Le docteur Pierre Souvet, président de l’Association santé environnement Franceà France 3 Provence-Alpes
Le docteur Pierre Souvet, cardiologue dans les Bouches-du-Rhône et président de l’Association Santé Environnement France, donne les détails qui ont mené à ces conclusions : "Une meta-analyse de 143 études à travers le monde a démontré que le risque de mortalité baisse de 31% dans un cadre de vie situé à proximité d'espaces verts. Un environnement composé d'une biodiversité de bonne qualité améliore le microbiote, cutané et digestif, limite les maladies chroniques, sans parler des maladies zoonotiques."

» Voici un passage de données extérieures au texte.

Lemma prime_vertical_radius_sqr (lat : R) :
  Spec.prime_vertical_radius lat ^ 2 * (1 - Spec.e2 * sin lat ^ 2)
  = Spec.a ^ 2.
Proof.
  pose proof (prime_vertical_radicand lat) as HN.
  pose proof (radicand_pos lat) as Hr.
  set (N := Spec.prime_vertical_radius lat) in *.
  set (q := 1 - Spec.e2 * sin lat ^ 2) in *.
  assert (Hq : 0 < q) by (unfold q; lra).
  pose proof (sqrt_def q ltac:(lra)) as Hs.
  set (r := R_sqrt.sqrt q) in *.
  apply (Rmult_eq_reg_r q); [ | lra ].
  replace (N ^ 2 * q * q) with ((N * q) ^ 2) by ring.
  rewrite HN. replace (Spec.a ^ 2 * q) with (Spec.a ^ 2 * (r * r)) by (rewrite Hs; reflexivity). ring.
Qed.

(** The surface point of a geodetic position satisfies the equation of
    the WGS84 ellipsoid (lengths in km). *)
Lemma surface_point_on_ellipsoid (lat lon : R) :
  let xyz := Spec.spec_geodetic_to_cartesian lat lon 0 in
  (fst (fst xyz) ^ 2 + snd (fst xyz) ^ 2) / (Spec.a / 1000) ^ 2
  + snd xyz ^ 2 / ((Spec.a / 1000) ^ 2 * (1 - Spec.e2)) = 1.
Proof.
  cbv zeta. unfold Spec.spec_geodetic_to_cartesian. cbn [fst snd].
  pose proof e2_bounds as [H0 H1]. pose proof a_pos as Ha.
  pose proof (prime_vertical_radius_sqr (Spec.radians lat)) as HN.
  set (N := Spec.prime_vertical_radius (Spec.radians lat)) in *.
  pose proof (sin2_cos2 (Spec.radians lat)) as Hphi.
  pose proof (sin2_cos2 (Spec.radians lon)) as Hlam.
  unfold Rsqr in Hphi, Hlam.
  set (s := sin (Spec.radians lat)) in *.
  set (c := cos (Spec.radians lat)) in *.
  set (sl := sin (Spec.radians lon)) in *.
  set (cl := cos (Spec.radians lon)) in *.
  replace (((N + 0 * 1000) * c * cl / 1000) ^ 2
           + ((N + 0 * 1000) * c * sl / 1000) ^ 2)
    with (N ^ 2 * (c * c) * (sl * sl + cl * cl) / 1000 ^ 2) by (field; lra).
  rewrite Hlam.
  replace (c * c) with (1 - s * s) by lra.
  replace (N ^ 2 * (1 - s * s) * 1 / 1000 ^ 2 / (Spec.a / 1000) ^ 2
           + ((N * (1 - Spec.e2) + 0 * 1000) * s / 1000) ^ 2
             / ((Spec.a / 1000) ^ 2 * (1 - Spec.e2)))
    with (N ^ 2 * (1 - Spec.e2 * s ^ 2) / Spec.a ^ 2) by (field; lra).
  rewrite HN. field. lra.
Qed.
Lemma tracked_subscribe r w made :
  tracked w made → (r, false) ∉ made →
  tracked (subscribe r w).1 (made ++ [(r, false)]).
Proof.
  intros [Hacc Hlive Huniq] Hnew.
  pose proof (acc_wf _ _ Hacc) as Hwf.
  destruct (subscribe_effect r w Hwf) as (Hcl & _ & _ & Hb & Hset).
  set (sg := default (length (heap w)) (bucket w (maxUpdateIntervalMs r))) in *.
  split.
  - by apply accounted_subscribe.
  - intros i r' [Hi|[Hge Hi]]%lookup_app_Some.
    + destruct (Hlive i r' Hi) as (a & Hcli & Hbi & Hci).
      exists a. rewrite Hcl, Hb, Hbi, Hset. split_and!; [|done|].
      * by apply lookup_app_l_Some.
      * case_decide; [by apply elem_of_set_add_mono|done].
    + apply list_lookup_singleton_Some in Hi as [Hi0 [= <-]].
      assert (i = length (closures w)) as ->.
      { rewrite (accounted_length _ _ Hacc). lia. }
      exists sg. rewrite Hcl, Hb, Hset. split_and!.
      * by rewrite lookup_app_r, Nat.sub_diag.
      * subst sg. destruct (bucket w (maxUpdateIntervalMs r)); [done|].
        by rewrite decide_True.
      * rewrite decide_True by done. apply elem_of_set_add.
  - intros i j r' [Hi|[Hgi Hi]]%lookup_app_Some [Hj|[Hgj Hj]]%lookup_app_Some.
    + by eapply Huniq.
    + apply list_lookup_singleton_Some in Hj as [_ [= <-]].
      destruct Hnew. by eapply list_elem_of_lookup_2.
    + apply list_lookup_singleton_Some in Hi as [_ [= <-]].
      destruct Hnew. by eapply list_elem_of_lookup_2.
    + apply list_lookup_singleton_Some in Hi as [Hi0 _].
      apply list_lookup_singleton_Some in Hj as [Hj0 _]. lia.
Qed.

Lemma tracked_unsubscribe i r w made :
  tracked w made → made !! i = Some (r, false) →
  tracked (invoke i w) (alter (λ e, (e.1, true)) i made).
Proof.
  intros [Hacc Hlive Huniq] Hi.
  pose proof (acc_wf _ _ Hacc) as Hwf.
  destruct (Hlive i r Hi) as (a & Hcli & Hbi & Hci).
  unfold invoke. rewrite Hcli.
  set (u := {| subGroup := a; request := r |}) in *.
  assert (Hother : ∀ j r', alter (λ e, (e.1, true)) i made !! j
                             = Some (r', false) →
                   j ≠ i ∧ made !! j = Some (r', false)).
  { intros j r' Hj. destruct (decide (i = j)) as [->|Hij].
    - rewrite list_lookup_alter_eq, Hi in Hj. done.
    - by rewrite list_lookup_alter_ne in Hj. }
  split.
  - by apply accounted_unsubscribe.
  - intros j r' Hj. destruct (Hother j r' Hj) as [Hne Hj0].
    destruct (Hlive j r' Hj0) as (a' & Hclj & Hbj & Hcj).
    exists a'.
    rewrite (proj2 (proj2 (shrinks_unsubscribe u w))).
    split; [done|].
    apply unsubscribe_spares; [|done..].
    apply (own_bucket_spares w); [done..|].
    intros [= Hk Hc]. apply Hne. apply (Huniq j i r'); [done|].
    rewrite Hi. do 2 f_equal. destruct r, r'. simpl in *. by subst.
  - intros j1 j2 r' Hj1 Hj2.
    destruct (Hother _ _ Hj1) as [_ Hj1'].
    destruct (Hother _ _ Hj2) as [_ Hj2']. by eapply Huniq.
Qed.

Lemma tracked_step behaviour w made op :
  (∀ c, invokes (behaviour c) = []) →
  tracked w made → well_behaved_op made op →
  tracked (step behaviour w op) (note made op).
Proof.
  intros Hinert Htr Hop. destruct op; simpl in *.
  - by apply tracked_subscribe.
  - destruct Hop as [r Hr]. by eapply tracked_unsubscribe.
  - done.
  - apply (tracked_frame w); [..|done];
      unfold cleanup; by destruct (nextTickId (this w)).
  - unfold timer_fires. destruct (is_pending _ _); [|done].
    rewrite tick_inert by (intros; apply Hinert).
    apply (tracked_frame w); [..|done]; by destruct p.
Qed.

(** For a well-behaved client, and ticks whose callbacks leave their
    subscriptions alone, the keys of the bucket map are exactly the intervals
    that have a live subscriber. *)
Lemma buckets_are_live_intervals_when_well_behaved behaviour ops :
  (∀ c, invokes (behaviour c) = []) →
  well_behaved [] ops →
  buckets_are_live_intervals behaviour ops.
Proof.
  intros Hinert Hops.
  assert (Htr : tracked (run behaviour ops (new_TimeSync 0%Z None None))
                  (foldl note [] ops)).
  { assert (H0 : tracked (new_TimeSync 0%Z None None) []).
    { split; [apply accounted_new_TimeSync|done..]. }
    revert H0 Hops. generalize (new_TimeSync 0%Z None None).
    generalize (@nil (SubscriptionRequest * bool)).
    induction ops as [|op ops IH]; intros made w0 H0 Hops; [done|].
    destruct Hops as [Hop Hops]. simpl. apply IH; [|done].
    by apply tracked_step. }
  destruct Htr as [Hacc Hlive _]. intros k. split.
  - by apply accounted_keys.
  - unfold live_intervals.
    intros ([r b] & -> & Hr)%list_elem_of_fmap.
    apply list_elem_of_filter in Hr as [Hb Hr]. simpl in Hb. subst b.
    apply list_elem_of_lookup_1 in Hr as [i Hi].
    destruct (Hlive i r Hi) as (a & _ & Hbk & _). simpl.
    destruct (decide (maxUpdateIntervalMs r
                      ∈ map_keys (subscriptions
                          (this (run behaviour ops
                                   (new_TimeSync 0%Z None None))))))
      as [?|Hnot]; [done|].
    apply map_get_None in Hnot. unfold bucket in Hbk. congruence.
Qed.

(** ** The minimum that [scheduleNextTick] computes *)

Lemma num_lt_irrefl x : num_lt x x = false.
Proof. destruct x; simpl; try done. apply Z.ltb_irrefl. Qed.

Lemma num_lt_lower x y z :
  num_lt x y = false → num_lt z y = true → num_lt x z = false.
Proof.
  destruct x, y, z; simpl; try done.
  rewrite !Z.ltb_ge, Z.ltb_lt. lia.
Qed.

Lemma earliest_snoc ks k :
  earliest (ks ++ [k]) = if num_lt k (earliest ks) then k else earliest ks.
Proof. by rewrite earliest_app. Qed.

(** No key lies below the result, and the result is [Infinity] or a key. *)
Lemma earliest_least ks :
  (∀ k, k ∈ ks → num_lt k (earliest ks) = false)
  ∧ (earliest ks = Infinity ∨ earliest ks ∈ ks).
Proof.
  induction ks as [|k ks [IH1 IH2]] using rev_ind.
  { split; [|by left]. intros k Hk. by apply elem_of_nil in Hk. }
  rewrite earliest_snoc. destruct (num_lt k (earliest ks)) eqn:Hk; split.
  - intros k' [Hk'|Hk']%elem_of_app.
    + eapply num_lt_lower; [by apply IH1|done].
    + apply list_elem_of_singleton in Hk'. subst k'. apply num_lt_irrefl.
  - right. apply elem_of_app. right. left.
  - intros k' [Hk'|Hk']%elem_of_app; [by apply IH1|].
    apply list_elem_of_singleton in Hk'. by subst k'.
  - destruct IH2 as [?|?]; [by left|right]. apply elem_of_app. by left.
Qed.

Lemma earliest_not_NaN ks : earliest ks ≠ NaN.
Proof.
  induction ks as [|k ks IH] using rev_ind; [done|].
  rewrite earliest_snoc. destruct (num_lt k (earliest ks)) eqn:Hk; [|done].
  by destruct k.
Qed.

(** The early return is taken exactly when no key is below [Infinity]. *)
Lemma earliest_Infinity ks :
  strict_eq (earliest ks) Infinity = true
  ↔ ∀ k, k ∈ ks → num_lt k Infinity = false.
Proof.
  destruct (earliest_least ks) as [Hleast Hin].
  pose proof (earliest_not_NaN ks) as HNaN. split.
  - intros Heq k Hk. specialize (Hleast k Hk).
    destruct (earliest ks); simpl in Heq; try done.
  - intros Hall. destruct Hin as [->|Hin]; [done|].
    specialize (Hall _ Hin). by destruct (earliest ks).
Qed.

(** ** Invoking an unsubscribe function twice in a row *)

Lemma set_delete_idemp (s : JSSet) c :
  set_delete (set_delete s c) c = set_delete s c.
Proof.
  unfold set_delete. rewrite <- list_fmap_compose.
  apply list_fmap_ext. intros _ e _. simpl.
  destruct (decide (e = Some c)); [done|]. by rewrite decide_False.
Qed.

Lemma map_delete_idemp (m : JSMap) k :
  map_delete (map_delete m k) k = map_delete m k.
Proof.
  unfold map_delete. rewrite <- list_fmap_compose.
  apply list_fmap_ext. intros _ [[k' a]|] _; simpl; [|done].
  destruct (decide (k' = k)); [done|]. by rewrite decide_False.
Qed.

(** A second invocation right after the first leaves every bucket as it is
    (it may still recompute the schedule). *)
Lemma unsubscribe_again u w :
  subscriptions (this (unsubscribe u (unsubscribe u w)))
  = subscriptions (this (unsubscribe u w))
  ∧ heap (unsubscribe u (unsubscribe u w)) = heap (unsubscribe u w).
Proof.
  set (f := λ s : JSSet, set_delete s (callback (request u))).
  assert (Hheap : ∀ w0, heap (unsubscribe u w0) = alter f (subGroup u) (heap w0)).
  { intros w0. unfold unsubscribe. destruct (_ =? _); [|done].
    by rewrite heap_scheduleNextTick. }
  assert (Hfix : alter f (subGroup u) (alter f (subGroup u) (heap w))
                 = alter f (subGroup u) (heap w)).
  { apply alter_fixed. intros s Hs. rewrite list_lookup_alter_eq in Hs.
    destruct (heap w !! subGroup u) as [s0|]; [|done].
    injection Hs as <-. apply set_delete_idemp. }
  assert (Hsubs : ∀ w0, subscriptions (this (unsubscribe u w0))
    = if set_size (default [] (alter f (subGroup u) (heap w0) !! subGroup u))
         =? 0
      then map_delete (subscriptions (this w0)) (maxUpdateIntervalMs (request u))
      else subscriptions (this w0)).
  { intros w0. unfold unsubscribe, set_at. simpl. fold f.
    destruct (_ =? _); [|done]. by rewrite subscriptions_scheduleNextTick. }
  split; [|by rewrite !Hheap, Hfix].
  rewrite (Hsubs (unsubscribe u w)), Hheap, Hfix, (Hsubs w).
  destruct (_ =? _); [apply map_delete_idemp|done].
Qed.

(** * Further properties of the engine *)

(** ** The shape of every reachable state *)

(** X1: Whatever sequence of operations is applied to a new engine, with
    callbacks that may unsubscribe and throw, the bucket map never holds an
    interval twice, no [Set] holds a callback twice, every bucket refers to
    an allocated [Set], two intervals never share a [Set], and so no
    (interval, callback) pair is registered twice. *)
Theorem reachable_states_are_well_formed behaviour initialTime st ct ops :
  let w := run behaviour ops (new_TimeSync initialTime st ct) in
  NoDup (map_keys (subscriptions (this w)))
  ∧ (∀ a, NoDup (live (set_at w a)))
  ∧ (∀ k a, bucket w k = Some a → a < length (heap w))
  ∧ (∀ k1 k2 a, bucket w k1 = Some a → bucket w k2 = Some a → k1 = k2)
  ∧ NoDup (registrations w).
Proof.
  intros w.
  assert (Hwf : wf w) by apply wf_run, wf_new_TimeSync.
  split_and!.
  - apply Hwf.
  - intros a. by apply NoDup_set_at.
  - apply Hwf.
  - apply Hwf.
  - by apply NoDup_registrations.
Qed.

(** ** Timers *)

Lemma delays_timers_clear h (t : Timers) :
  Forall (λ e : nat * number, e.2 = Infinity) (pending t) →
  Forall (λ e : nat * number, e.2 = Infinity) (pending (timers_clear h t)).
Proof.
  intros H. destruct h as [id|]; [|done]. simpl.
  rewrite Forall_forall in *. intros e He.
  apply list_elem_of_filter in He as [_ He]. by apply H.
Qed.
(** What C6 says does hold of every body that decodes to an object. *)
Lemma dispatch_of_object_body (py_repr : value -> text)
    (server : MCPCalculatorServer) (req : request) (body : text)
    (d : dict) :
  content_length req <> 0%Z ->
  utf8_decode (read (content_length req) (rfile req)) = Ok body ->
  json_loads body = Ok (VDict d) ->
  let jsonrpc := get_default d (lit "jsonrpc") VNone in
  let method := get_default d (lit "method") VNone in
  let params := get_default d (lit "params") (VDict []) in
  let request_id := get_default d (lit "id") VNone in
  (eq_str jsonrpc (lit "2.0") = false \/ truthy method = false ->
   do_POST py_repr server req
   = ([], Ok (error_response (-32600) (lit "Invalid Request") request_id)))
  /\ (eq_str jsonrpc (lit "2.0") = true -> truthy method = true ->
      eq_str method (lit "initialize") = false ->
      eq_str method (lit "tools/list") = false ->
      eq_str method (lit "tools/execute") = false ->
      do_POST py_repr server req
      = ([], Ok (error_response (-32601)
                   (lit "Method not found: " ++ py_str py_repr method)
                   request_id)))
  /\ (forall e : exn,
      eq_str jsonrpc (lit "2.0") = true ->
      eq_str method (lit "tools/execute") = true ->
      handle_execute_tool py_repr server params = Raise e ->
      do_POST py_repr server req
      = ([CallExecuteTool params],
         Ok (error_response (-32603) (lit "Internal error: " ++ exn_str e)
               request_id)))
  /\ (exists calls resp, do_POST py_repr server req = (calls, Ok resp)).
Proof.
  intros Hlen Hutf Hbody jsonrpc method params request_id.
  apply Z.eqb_neq in Hlen.
  unfold do_POST. rewrite Hlen, Hutf, Hbody. cbn [py_get].
  fold jsonrpc method params request_id.
  repeat split.
  - intros [H|H]; rewrite H; [reflexivity|].
    now rewrite orb_true_r.
  - intros H1 H2 H3 H4 H5. now rewrite H1, H2, H3, H4, H5.
  - intros e H1 H2 H3. rewrite H1, H2, H3.
    destruct method as [| | | |m| |]; try discriminate.
    apply text_eqb_eq in H2; subst m. reflexivity.
  - destruct (negb (eq_str jsonrpc (lit "2.0")) || negb (truthy method));
      [eauto|].
    destruct (eq_str method (lit "initialize")); [eauto|].
    destruct (eq_str method (lit "tools/list")); [eauto|].
    destruct (eq_str method (lit "tools/execute")); [|eauto].
    destruct (handle_execute_tool py_repr server params); eauto.
Qed.
Lemma removal_failure_scope_witness :
  Hardened.handleFileDownload "a.txt" "/data" "out/a.txt" true
    (Sim.start (Sim.set_local_files ["out/a.txt"] Worlds.remove_fails)) =
  (Done tt, Sim.start (Sim.set_local_files ["out/a.txt"] Worlds.remove_fails),
   [EvFsAccess "out/a.txt" true;
    EvLog "Deleting remote file: /data/a.txt";
    EvRemove "a.txt" false;
    EvError "Error deleting remote file /data/a.txt: 550 Delete operation failed."])
  /\
  Hardened.handleFileDownload "a.txt" "/data" "out/a.txt" true
    (Sim.start Worlds.remove_fails) =
  (Done tt, Sim.start (Sim.set_local_files ["out/a.txt"] Worlds.remove_fails),
   [EvFsAccess "out/a.txt" false;
    EvLog "Downloading file a.txt to out/a.txt...";
    EvDownloadTo "out/a.txt" "a.txt" true;
    EvLog "File a.txt downloaded successfully to out/a.txt.";
    EvLog "Deleting remote file: /data/a.txt";
    EvRemove "a.txt" false;
    EvError "Error deleting remote file /data/a.txt: 550 Delete operation failed."])
  /\
  forOf [Sim.file "a.txt"; Sim.file "b.txt"]
    (Hardened.downloadDirectory_item (Worlds.config true) (fun _ _ _ => ret tt)
       "/data" "out")
    (Sim.start Worlds.remove_fails) =
  prefixed
    [EvFsAccess "out/a.txt" false;
     EvLog "Downloading file a.txt to out/a.txt...";
     EvDownloadTo "out/a.txt" "a.txt" true;
     EvLog "File a.txt downloaded successfully to out/a.txt.";
     EvLog "Deleting remote file: /data/a.txt";
     EvRemove "a.txt" false;
     EvError "Error deleting remote file /data/a.txt: 550 Delete operation failed."]
    (forOf [Sim.file "b.txt"]
       (Hardened.downloadDirectory_item (Worlds.config true) (fun _ _ _ => ret tt)
          "/data" "out")
       (Sim.start (Sim.set_local_files ["out/a.txt"] Worlds.remove_fails)))
  /\
  Simple.downloadDirectory_body (fun _ _ _ => ret tt) "/data" "out" false
    (Sim.start Worlds.remove_fails) =
  (Raised (mkError "550 Delete operation failed."),
   Sim.start (Sim.set_local_files ["out/a.txt"] (Sim.set_cwd "/data" Worlds.remove_fails)),
   [EvLog "Download  /data";
    EvCd "/data" true;
    EvList (Some [Sim.file "a.txt"; Sim.file "b.txt"]);
    EvLog "Files in /data :  2";
    EvFsAccess "out\a.txt" false;
    EvDownloadTo "out/a.txt" "a.txt" true;
    EvLog "File a.txt downloaded to out/a.txt";
    EvLog "Deleting remote file  a.txt";
    EvRemove "a.txt" false]).
Proof.
  destruct (removal_failure_scope Sim.World Sim.capabilities)
    as (Hpresent & Hfetched & Hloop & Hsimple).
  split; [ | split; [ | split ] ].
  - apply (Hpresent "a.txt" "/data" "out/a.txt"
             (Sim.start (Sim.set_local_files ["out/a.txt"] Worlds.remove_fails))
             (Sim.set_local_files ["out/a.txt"] Worlds.remove_fails)
             (mkError "550 Delete operation failed.")
             (Sim.set_local_files ["out/a.txt"] Worlds.remove_fails)); reflexivity.
  - apply (Hfetched "a.txt" "/data" "out/a.txt" (Sim.start Worlds.remove_fails)
             (mkError "ENOENT: no such file or directory") Worlds.remove_fails
             (Sim.set_local_files ["out/a.txt"] Worlds.remove_fails)
             (mkError "550 Delete operation failed.")
             (Sim.set_local_files ["out/a.txt"] Worlds.remove_fails)); reflexivity.
  - apply (Hloop (Worlds.config true) (fun _ _ _ => ret tt) "/data" "out"
             (Sim.file "a.txt") [Sim.file "b.txt"] (Sim.start Worlds.remove_fails));
      reflexivity.
  - apply (Hsimple (fun _ _ _ => ret tt) "/data" "out" false
             (Sim.file "a.txt") [Sim.file "b.txt"] (Sim.start Worlds.remove_fails)
             (Sim.set_cwd "/data" Worlds.remove_fails)
             (Sim.set_cwd "/data" Worlds.remove_fails)
             (mkError "ENOENT: no such file or directory")
             (Sim.set_cwd "/data" Worlds.remove_fails)
             (Sim.set_local_files ["out/a.txt"] (Sim.set_cwd "/data" Worlds.remove_fails))
             (mkError "550 Delete operation failed.")
             (Sim.set_local_files ["out/a.txt"] (Sim.set_cwd "/data" Worlds.remove_fails)));
      reflexivity.
Defined.

(** C3 fails on the simple revision: with [a.txt] and [b.txt] listed and
    the removal of [a.txt] failing after its download, the descent ends in
    the exception and [b.txt] is never looked at. *)
Lemma removal_failure_aborts_simple :
  Simple.downloadDirectory 1 "/data" "out" false (Sim.start Worlds.remove_fails) =
  (Raised (mkError "550 Delete operation failed."),
   Sim.start (Sim.set_local_files ["out/a.txt"] (Sim.set_cwd "/data" Worlds.remove_fails)),
   [EvLog "Download  /data";
    EvCd "/data" true;
    EvList (Some [Sim.file "a.txt"; Sim.file "b.txt"]);
    EvLog "Files in /data :  2";
    EvFsAccess "out\a.txt" false;
    EvDownloadTo "out/a.txt" "a.txt" true;
    EvLog "File a.txt downloaded to out/a.txt";
    EvLog "Deleting remote file  a.txt";
    EvRemove "a.txt" false]).
Proof. vm_compute. reflexivity. Qed.

(** Runs whatever computation the goal is still waiting for, all three ways. *)
Ltac js_split :=
  repeat match goal with
         | |- context [match ?c with pair _ _ => _ end] =>
             lazymatch c with
             | context [match _ with pair _ _ => _ end] => fail
             | _ =>
                 let o := fresh "o" in
                 destruct c as [[o ?] ?]; destruct o; cbv beta iota; cbn [app]
             end
         end.

(** * A directory entry *)

Section DirectoryEntry.
Context {E : Type} `{Capabilities E}.

Lemma hardened_directory_present : forall config self remoteDir localDir item rest (st : St E),
    type item = Directory ->
    fs_existsSync (path_join localDir (name item)) (env st) = true ->
    forOf (item :: rest) (Hardened.downloadDirectory_item config self remoteDir localDir) st =
    prefixed
      [EvExistsSync (path_join localDir (name item)) true]
      ((self (path_posix_join remoteDir (name item)) (path_join localDir (name item)) true ;;
        forOf rest (Hardened.downloadDirectory_item config self remoteDir localDir)) st).
Proof.
  intros config self remoteDir localDir item rest st Ht Hex.
  cbn [forOf]. unfold Hardened.downloadDirectory_item at 1, isDirectory. rewrite Ht.
  unfold bind, existsSync, ret, prefixed. rewrite Hex. cbn [negb app].
  js_split; reflexivity.
Qed.

Lemma hardened_directory_created : forall config self remoteDir localDir item rest
    (st : St E) e1,
    type item = Directory ->
    fs_existsSync (path_join localDir (name item)) (env st) = false ->
    fs_mkdirSync (path_join localDir (name item)) (env st) = (Ok tt, e1) ->
    forOf (item :: rest) (Hardened.downloadDirectory_item config self remoteDir localDir) st =
    prefixed
      [EvExistsSync (path_join localDir (name item)) false;
       EvMkdirSync (path_join localDir (name item)) true]
      ((self (path_posix_join remoteDir (name item)) (path_join localDir (name item)) true ;;
        forOf rest (Hardened.downloadDirectory_item config self remoteDir localDir))
         (mkSt e1 (rl st))).
Proof.
  intros config self remoteDir localDir item rest st e1 Ht Hex Hmk.
  cbn [forOf]. unfold Hardened.downloadDirectory_item at 1, isDirectory. rewrite Ht.
  unfold bind, existsSync, mkdirSync, try_catch, call, ret, prefixed.
  rewrite Hex. cbn [negb env]. rewrite Hmk. cbn [app succeeded].
  js_split; reflexivity.
Qed.

Lemma hardened_directory_refused : forall config self remoteDir localDir item rest
    (st : St E) err e1,
    type item = Directory ->
    fs_existsSync (path_join localDir (name item)) (env st) = false ->
    fs_mkdirSync (path_join localDir (name item)) (env st) = (Throw err, e1) ->
    forOf (item :: rest) (Hardened.downloadDirectory_item config self remoteDir localDir) st =
    prefixed
      [EvExistsSync (path_join localDir (name item)) false;
       EvMkdirSync (path_join localDir (name item)) false;
       EvError (("Error creating local directory " ++ path_join localDir (name item) ++ ":")
                ++ " " ++ message err)]
      (forOf rest (Hardened.downloadDirectory_item config self remoteDir localDir)
         (mkSt e1 (rl st))).
Proof.
  intros config self remoteDir localDir item rest st err e1 Ht Hex Hmk.
  cbn [forOf]. unfold Hardened.downloadDirectory_item at 1, isDirectory. rewrite Ht.
  unfold bind, existsSync, mkdirSync, try_catch, call, ret, prefixed,
    console_error2, emit.
  rewrite Hex. cbn [negb env]. rewrite Hmk. cbn [app succeeded].
  js_split; reflexivity.
Qed.
(** ** Initialisation *)

Definition init (w : World) : World :=
  if isInitialized w then w
  else
    let w :=
      if contextAvailable w then
        console_write LLog "Sound Manager initialized"
          (set_isInitialized true (set_audioContext (Some (mkContext 0)) w))
      else console_write LError "Failed to initialize AudioContext" w in
    let w := Nat.iter 5 (fun w => fst (createPooledAudio w)) w in
    set_visibilityListeners (S (visibilityListeners w)) w.

Definition ensureInitialized (w : World) : World * bool :=
  let w := if isInitialized w then w else init w in
  (w, isInitialized w && match audioContext w with Some _ => true | None => false end).

(** ** Loading *)

(** [url.split('.').pop()]: the text after the last dot. *)
Fixpoint last_segment (acc s : string) : string :=
  match s with
  | EmptyString => acc
  | String c s' =>
      if Ascii.eqb c "."%char then last_segment EmptyString s'
      else last_segment (String.append acc (String c EmptyString)) s'
  end.

Definition lower_ascii (c : ascii) : ascii :=
  let n := Ascii.nat_of_ascii c in
  if (65 <=? n) && (n <=? 90) then Ascii.ascii_of_nat (n + 32) else c.

Fixpoint toLowerCase (s : string) : string :=
  match s with
  | EmptyString => EmptyString
  | String c s' => String (lower_ascii c) (toLowerCase s')
  end.

Definition getMimeType (url : string) : string :=
  let extension := toLowerCase (last_segment EmptyString url) in
  if String.eqb extension "mp3" then "audio/mpeg"
  else if String.eqb extension "wav" then "audio/wav"
  else if String.eqb extension "ogg" then "audio/ogg"
  else if String.eqb extension "m4a" then "audio/mp4"
  else if String.eqb extension "webm" then "audio/webm"
  else "audio/mpeg".

(** The statements shared by the two branches of [loadSound] (lines
    172-190 and 203-221): take an audio element from the pool, point it at
    a blob of the bytes, install the error handler, build the [Sound]
    literal and store it under [id]. *)
Definition registerSound (id url : string) (isMusic : bool) (buffer : list Byte.byte)
    (w : World) : World * nat :=
  let '(w, audio) := getAudioFromPool w in
  let mimeType := getMimeType url in
  let w := modAudio audio (Audio.set_src (Some (mkObjectURL buffer mimeType))) w in
  let w := modAudio audio (Audio.set_onerror (Some id)) w in
  let sound := Sound.mk id audio isMusic SoundOptions.empty None None false None None in
  let '(w, r) := allocSound sound w in
  (set_sounds (map_set id r (sounds w)) w, r).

Le médecin précise : "Si on rase une forêt, on a plus de chance de rentrer directement en contact avec un virus. C'est pour cela, en plus de l'intérêt dans la lutte contre les vagues de chaleur, qu'il faut reverdir les écoles, les villes, les espaces en général".
Protéger la posidonie pour limiter l'impact des changements climatiques
Ces herbiers sous-marins, poumons verts de la Méditerranée, ont vu leurs surfaces disparaître de 10 à 30%, selon les estimations, en moins d'un siècle. Les posidonies constituent pourtant l'un des freins indispensable face aux changements climatiques. Cette plante sous-marine est capable de capter le carbone en surface et de le stocker dans les fonds marins. Mais, c'est loin d'être sa seule qualité.
Gérard Pergent, professeur en écologie marine à l'Université de Corse, l'explique, une estimation financière de ces services rendus a même été établie
"Décarbonation, limitation de l'érosion, production d'espèces marines que nous consommons : on estime qu'un hectare de posidonie rapporte entre 50 000 et 150 000 euros par an."
Gérard Pergent, professeur émérite en écologie marine à l'Université de Corseà France 3 Provence-Alpes
En Corse, la baie de Sant'amanza sur la partie orientale au-dessus de Bonifaccio a souffert d'une explosion de la grande plaisance depuis une dizaine d'années. Sur la plage de Balistra les herbiers ont été détruits sur 17 hectares.
Gérard Pergent a dressé un état des lieux de ces herbiers et participé à l'élaboration d'un espace protégé, limitant le stationnement des bateaux de plus de 24 mètres à 14 coffres d'amarrage posé sur les zones sableuses, avec interdiction de stationner sur l'herbier. "On a baissé de 98% l'ancrage dans la baie, explique le professeur. Depuis, on essaye de replanter les herbiers de posidonie, on en est à 200 m2, mais ça va être très long car la posidonie grandit très lentement".
La question, ajoute le professeur, c'est de savoir ce que l'on veut faire avec la plaisance. Dans la région, la ZMEL de Bagaud à Port Cros par exemple a été mise en place, un projet est en cours à Porquerolles.